En réponse aux critiques de blanchiment écologique, Zara n’a pas fait de commentaire direct, mais a déclaré qu’elle visait à prolonger la durée de vie des vêtements par la réparation et les dons, ainsi que par la revente. PLT a déclaré dans un communiqué que c’est une idée fausse que les clients achètent le site chaque semaine, précisant qu’en moyenne, les clients achètent 4,6 articles par an. « L’ensemble du secteur de la mode, et pas seulement la fast fashion, a un impact sur l’environnement. La fast fashion est une cible facile et des chiffres inexacts sont souvent lancés à la légère », a déclaré PLT. Selon Mme Shein, la plateforme Exchange met en avant les avantages environnementaux de l’achat de vêtements d’occasion par rapport aux articles neufs.
La législation relative à la mode durable, quant à elle, gagne du terrain, et une série d’enquêtes menées par des organismes de surveillance internationaux ont fait de l’écoblanchiment une préoccupation majeure. En juin, l’autorité norvégienne de la consommation a reproché à l’indice Higg – le principal outil d’évaluation de la durabilité du secteur – de fournir des données trompeuses aux marques de mode. Puis, l’autorité britannique de la concurrence et des marchés (CMA) a mis en cause Boohoo, Asos et Asda pour écoblanchiment potentiel. Les plateformes de revente sont également à risque. « Les entreprises doivent s’assurer que toutes les affirmations qu’elles font sur les avantages environnementaux de la revente sont claires, authentiques et étayées par des preuves », déclare Cecilia Parker Aranha, directrice de la protection des consommateurs à la CMA. « Notre enquête sur le secteur de la mode est en cours. Si nous soupçonnons qu’une entreprise a enfreint la loi en trompant ses clients sur ses références écologiques, nous prendrons des mesures. »
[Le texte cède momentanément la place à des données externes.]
Lemma update_proc f c i :
  cproc (with_procs (update (current c) f (c_procs c)) c) i =
  if i =? current c then f (cproc c i) else cproc c i.
Proof.
  unfold cproc. cbn [with_procs c_procs]. rewrite proc_update. by destruct (Z.eqb_spec i (current c)) as [->|].
Qed.

(** A switch after an update of the current process. *)
Lemma switch_frame next f c :
  next <> current c -> p_state (cproc c next) = ORE_PROC_READY ->
  switches c (enter_process_from_syscall next (with_procs (update (current c) f (c_procs c)) c)).
Proof.
  intros Hne Hst. right. change (current (enter_process_from_syscall _ _)) with next.
  split; [done|]. split; [by left|]. intros i H1 H2. left.
  rewrite enter_proc, update_proc. by rewrite (proj2 (Z.eqb_neq _ _) H1), (proj2 (Z.eqb_neq _ _) H2).
Qed.

Lemma switches_refl c : switches c c.
Proof. left. done. Qed.

Lemma yield_switches c : life_ok c -> switches c (sys_yield c).2.
Proof.
  intros Hl. pose proof (yield_cases c Hl) as Hy. destruct (next_ready_process _ _) as [next|] eqn:En.
  - destruct Hy as [-> _]. destruct (next_ready_ok c next Hl En) as (_ & Hne & Hst & _). by apply switch_frame.
  - rewrite Hy. apply switches_refl.
Qed.

Lemma wait_switches c a1 : life_ok c -> switches c (sys_wait a1 c).2.
Proof.
  intros Hl. pose proof (wait_cases c a1 Hl) as Hw. cbv zeta in Hw. revert Hw.
  case_test; [case_test|]; [|intros ->; apply switches_refl..].
  intros [-> _]. bool_to_prop. by apply switch_frame.
Qed.

Lemma exit_table_proc a1 c i :
  i <> current c -> parent_waits c = false ->
  proc (exit_table a1 c) i = cproc c i \/
  (p_state (cproc c i) = ORE_PROC_BLOCKED /\ ~ waits (cproc c i) /\ proc (exit_table a1 c) i = woken (cproc c i)).
Proof.
  intros Hi Hw. unfold exit_table. unfold parent_waits in Hw. set (parent := p_parent_pid _).
  assert (cproc (after_exit a1 c) i = cproc c i) as Ei by (by rewrite after_exit_proc, (proj2 (Z.eqb_neq _ _))).
  case_test; [|left; exact Ei]. rewrite proc_update. destruct (Z.eqb_spec i parent) as [->|]; [|left; exact Ei].
  right. bool_to_prop. rewrite Ei in *. change (proc (c_procs (after_exit a1 c)) parent) with (cproc (after_exit a1 c) parent).
  rewrite Ei. split; [done|]. split; [|done]. intros [W1 W2]. fold parent in Hw.
  by rewrite (proj2 (Z.ltb_lt 0 parent)), (proj2 (Z.ltb_lt parent _)), (proj2 (Z.eqb_neq _ _) W1),
    (proj2 (Z.eqb_neq _ _) W2) in Hw.
Qed.

Lemma exit_switches c a1 r c' : life_ok c -> sys_exit a1 c = Some (r, c') -> switches c c'.
Proof.
  intros Hl E. pose proof (exit_cases c a1 Hl) as Hc. cbv zeta in Hc.
  set (parent := p_parent_pid (cproc c (current c))) in *. right.
  destruct (parent_waits c) eqn:Ew; rewrite Hc in E.
  - injection E as _ <-. destruct (parent_waits_spec c Hl Ew) as (Hb & Hne & Hw & Hst). fold parent in Hb, Hne, Hw, Hst.
    change (current (resume_parent a1 parent c)) with parent. split; [done|]. split; [by right|].
    intros i H1 H2. left. unfold cproc. cbn [resume_parent c_procs].
    rewrite proc_set_current, (proj2 (Z.eqb_neq _ _) H2), proc_update, (proj2 (Z.eqb_neq _ _) H2).
    fold (cproc (after_exit a1 c) i) (cproc c i). by rewrite after_exit_proc, (proj2 (Z.eqb_neq _ _) H1).
  - unfold exit_to_next in E. cbn [with_procs c_procs] in E.
    pose proof (exit_table_idle a1 c Hl Ew) as Hi.
    assert (process_count (exit_table a1 c) = process_count (c_procs c) /\
      process_current (exit_table a1 c) = current c) as [E1 E2] by (unfold exit_table; by case_test).
    pose proof (next_ready_spec (current c) (exit_table a1 c)) as Hn.
    destruct (next_ready_process _ _) as [next|]; [|done]. injection E as _ <-.
    destruct Hn as [(Hb & Hne & Hst) _].
    { apply idle_table; [done|]. rewrite E1, E2. apply (lf_table _ Hl). }
    change (current (enter_process_from_syscall next _)) with next. split; [done|]. split.
    + destruct (exit_table_proc a1 c next Hne Ew) as [En|[Hbl _]]; [left; by rewrite <- En|by right].
    + intros i H1 H2. rewrite enter_proc, (proj2 (Z.eqb_neq _ _) H2). by apply exit_table_proc.
Qed.

Lemma tick_switches frame c : life_ok c -> switches c (user_tick frame c).2.
Proof.
  intros Hl. destruct (tick_cases frame c Hl) as [->|(next & Hb & Hne & Hst & Hw & _ & Hc & Hp)]; [apply switches_refl|].
  right. set (c' := (user_tick frame c).2) in *.
  assert (current c' = next) as -> by (unfold current; destruct Hp as [->| ->]; done).
  split; [done|]. split; [by left|]. intros i H1 H2. left. unfold cproc.
  destruct Hp as [->| ->]; rewrite proc_set_current, (proj2 (Z.eqb_neq _ _) H2), !proc_update,
    ?(proj2 (Z.eqb_neq _ _) H2), ?(proj2 (Z.eqb_neq _ _) H1); done.
Qed.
À cela s’ajoute la stratégie de l’UE pour des textiles durables et circulaires, présentée en avril, qui propose une série de mesures pour réglementer la mode d’ici à 2030, couvrant non seulement la production et la consommation, mais aussi la destruction des produits. Selon le professeur Susan Scafidi, fondatrice et directrice de l’Institut du droit de la mode de la Fordham Law School de New York, cela pourrait être une partie importante de la motivation de la fast fashion à introduire la revente. En réponse à cela, Shein et PLT ont déclaré que le lancement de la revente était motivé par la demande des consommateurs. Zara a refusé de dire si la législation avait joué un rôle.